Thompson already has a master’s in fine arts in creative writing under her belt and was teaching high school English and Spanish when she decided to take the plunge and move to Knoxville to earn her MSIS degree as a full-time on-campus student. She was awarded a Fellowship that helped her make that choice, and she’s not looked back once.
During her time at SIS, Thompson has worked with Assistant Professor Brian Dobreski and written an ASIS&T conference paper with him – and she’s thrilled to see that paper pop up in scholarly databases.
Working with Dobreski is part of what steered her toward cataloging, a unique part of librarianship that lets her flex both her research skills and her creativity.
“So much of my creative writing is nonfiction, so it was about research and a lot of cataloging is research, too, because sometimes there are things about the item that aren’t there and you have to go find them,” she said. “I think I have one of those brains that is half creative and half analytical. I think the creative part is harder for me. I have to dig in deep and it’s a challenge. But with information sciences and cataloging, it’s easier to get into a flow and just go.”

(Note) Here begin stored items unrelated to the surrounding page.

Lemma prepared_fits d request p o p' : evaluate requirement_debug d (tr_requirements request) = Ok tt ->
  prepare_operation d request p o = Ok p' -> op_fits d o.
Proof.
  intros Hev. assert (forall i, required request (SnapshotExists i) = Ok tt -> is_Some (db_snapshots d !! id_bytes i)) as Hexists.
  { intros i Hr%required_elem. rewrite evaluate_ok in Hev. specialize (Hev _ Hr). cbn in Hev. injection Hev as Hev. by apply has_true. }
  unfold prepare_operation. intros E. open_steps. destruct o as [i updates removals|i name t tip|i name tip|i name|i schema|i schema]; cbn [op_fits]; try done; open_steps.
  - intros j ->. destruct x. by apply Hexists.
  - split; [by apply Hexists|]. apply required_elem in Hr. rewrite evaluate_ok in Hev. specialize (Hev _ Hr).
    apply exists_holds in Hev as (k & Hk). apply ref_row_id in Hk as (r & Hk & _ & Hb & _). exists r. split; [done|]. by apply Hb.
Qed.
Lemma prepare_each d request ops : forall p p', try_fold (prepare_operation d request) p ops = Ok p' ->
  forall o, o ∈ ops -> exists q q', prepare_operation d request q o = Ok q'.
Proof.
  induction ops as [|o ops IH]; intros p p'; cbn [try_fold]; [by intros _ o ?%not_elem_of_nil|].
  intros (q & Hq & E)%bind_ok x [->|Hx]%elem_of_cons; [by exists p, q|]. by eapply IH.
Qed.
Lemma prepared_ok d request results : prepare_operations requirement_debug d request = Ok results ->
  (forall o, o ∈ tr_operations request -> op_fits d o) /\ NoDup (omap touched_ref (tr_operations request)).
Proof.
  unfold prepare_operations. intros [_ E]%bind_reject. apply bind_unit in E as [Hev E]. apply bind_ok in E as (p & E & _). split.
  - intros o Ho. destruct (prepare_each _ _ _ _ _ E o Ho) as (q & q' & Hq). by eapply prepared_fits.
  - destruct (operations_distinct _ _ _ _ _ E) as [[Hn Hp] _]; [constructor..|]. cbn in Hp. rewrite app_nil_r in Hp. by rewrite <- Hp.
Qed.

Lemma op_fits_kept d d' o : same_files d d' -> (forall n, touched_ref o = Some n -> db_refs d' !! n = db_refs d !! n) -> op_fits d o -> op_fits d' o.
Proof.
  intros Hs Hr. destruct o as [i updates removals|i name t tip|i name tip|i name|i schema|i schema]; cbn [op_fits] in *; try done; rewrite (sf_snapshots _ _ Hs); [done|].
  by rewrite (Hr name eq_refl).
Qed.
Lemma op_ref_kept d d' o : (forall n, touched_ref o = Some n -> db_refs d' !! n = db_refs d !! n) -> op_ref d o -> op_ref d' o.
Proof. intros Hr. destruct o; cbn [op_ref]; try done; by rewrite (Hr name eq_refl). Qed.
Lemma op_ref_core d d' o : db_refs d' = db_refs d -> op_ref d o -> op_ref d' o.
Proof. intros E. apply op_ref_kept. by rewrite E. Qed.

(** The operations of a request, one after the other *)
Lemma apply_operations_effect version ops : forall d d', table_ok d -> (forall o, o ∈ ops -> op_fits d o) -> NoDup (omap touched_ref ops) ->
  try_fold (apply_operation version) d ops = Ok d' ->
  table_ok d' /\ same_files d d' /\ (forall n, n ∉ omap touched_ref ops -> db_refs d' !! n = db_refs d !! n) /\ forall o, o ∈ ops -> op_ref d' o.
Proof.
  induction ops as [|o ops IH]; intros d d' Hok Hfit Hnd; cbn [try_fold].
  - intros [= <-]. split_and!; try done. by intros o ?%not_elem_of_nil.
  - intros (e & E1 & E2)%bind_ok. apply apply_operation_effect in E1 as [Hoke Hs Hrefs Href]; [|done|apply Hfit; left].
    assert (forall n, touched_ref o = Some n -> n ∉ omap touched_ref ops) as Hfresh.
    { intros n Hn. cbn [omap list_omap] in Hnd. rewrite Hn in Hnd. by apply NoDup_cons in Hnd as [? _]. }
    destruct (IH e d') as (Hok' & Hs' & Hrefs' & Hall); [done| | |done|].
    + intros x Hx. apply (op_fits_kept d); [done| |apply Hfit; by right]. intros n Hn. apply Hrefs. intros Ho.
      apply (Hfresh n Ho), list_elem_of_omap. by exists x.
    + cbn [omap list_omap] in Hnd. destruct (touched_ref o); [by apply NoDup_cons in Hnd as [_ ?]|done].
    + split_and!; [done|by etrans| |].
      * intros n Hn. cbn [omap list_omap] in Hn. rewrite Hrefs'; [apply Hrefs|].
        -- intros Ho. rewrite Ho in Hn. apply Hn. left.
        -- intros Hin. apply Hn. destruct (touched_ref o); [by right|done].
      * intros x [->|Hx]%elem_of_cons; [|by apply Hall]. apply (op_ref_kept e); [|done]. intros n Hn. by apply Hrefs', Hfresh.
Qed.

Context `{ToJson SemanticCommit, ToJson (list cvalue), ToJson Requirement, ToJson OperationRequest, ToJson DurableResult}.

Lemma mutate_metadata_ok commit uri ops d d' : mutate_metadata commit uri ops d = Ok d' ->
  exists version e, try_fold (apply_operation version) d ops = Ok e /\ same_core e d'.
Proof.
  unfold mutate_metadata, apply_operations. intros (e & He & E)%bind_ok. apply bind_ok in He as (version & _ & He).
  exists version, e. split; [done|]. clear He. apply bind_ok in E as (b & _ & E). do 5 (apply bind_ok in E as (? & _ & E)).
  apply bind_ok in E as (d1 & E1%insert_commit_core & E). apply bind_ok in E as (d2 & E2%insert_idempotency_core & E).
  etrans; [exact E1|]. etrans; [exact E2|]. by eapply update_meta_core; [|exact E].
Qed.

Lemma transact_effect request hash head commit_id now d result d' : table_ok d -> transact requirement_debug request hash head commit_id now d = Ok (result, d') ->
  table_ok d' /\ same_files d d' /\ (forall n, n ∉ omap touched_ref (tr_operations request) -> db_refs d' !! n = db_refs d !! n) /\
  forall o, o ∈ tr_operations request -> op_ref d' o.
Proof.
  intros Hok. unfold transact. intros (results & Hp & E)%bind_ok. apply bind_ok in E as ([[commit [uri body]] durable] & _ & E).
  apply bind_ok in E as (d1 & (version & e & He & Hcore)%mutate_metadata_ok & E). unfold Database.commit in E.
  apply bind_ok in E as (d2 & Hc & [= _ <-]). apply bind_unit in Hc as [_ [= <-]]. apply prepared_ok in Hp as [Hfit Hnd].
  destruct (apply_operations_effect _ _ _ _ Hok Hfit Hnd He) as (Hoke & Hs & Hrefs & Hall). split_and!.
  - by eapply same_core_ok.
  - etrans; [exact Hs|by apply same_core_files].
  - intros n Hn. rewrite (sc_refs _ _ Hcore). by apply Hrefs.
  - intros o Ho. apply (op_ref_core e); [apply (sc_refs _ _ Hcore)|by apply Hall].
Qed.
End operations.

Thompson was offered the Maine job on the same day she received the news that she won this award, and it all culminated to validate the big choices she made to enter a new career path.
“It’s really an honor, between coming in with the fellowship, and ending with this, I don’t know – it just feels surreal, but also fitting. It makes me proud because “SIS saw me as deserving of the fellowship as an incoming student with a professional career already behind me, and then I was able to show strong academic achievement throughout the program. It just further affirms that I’m in the right field,” she said.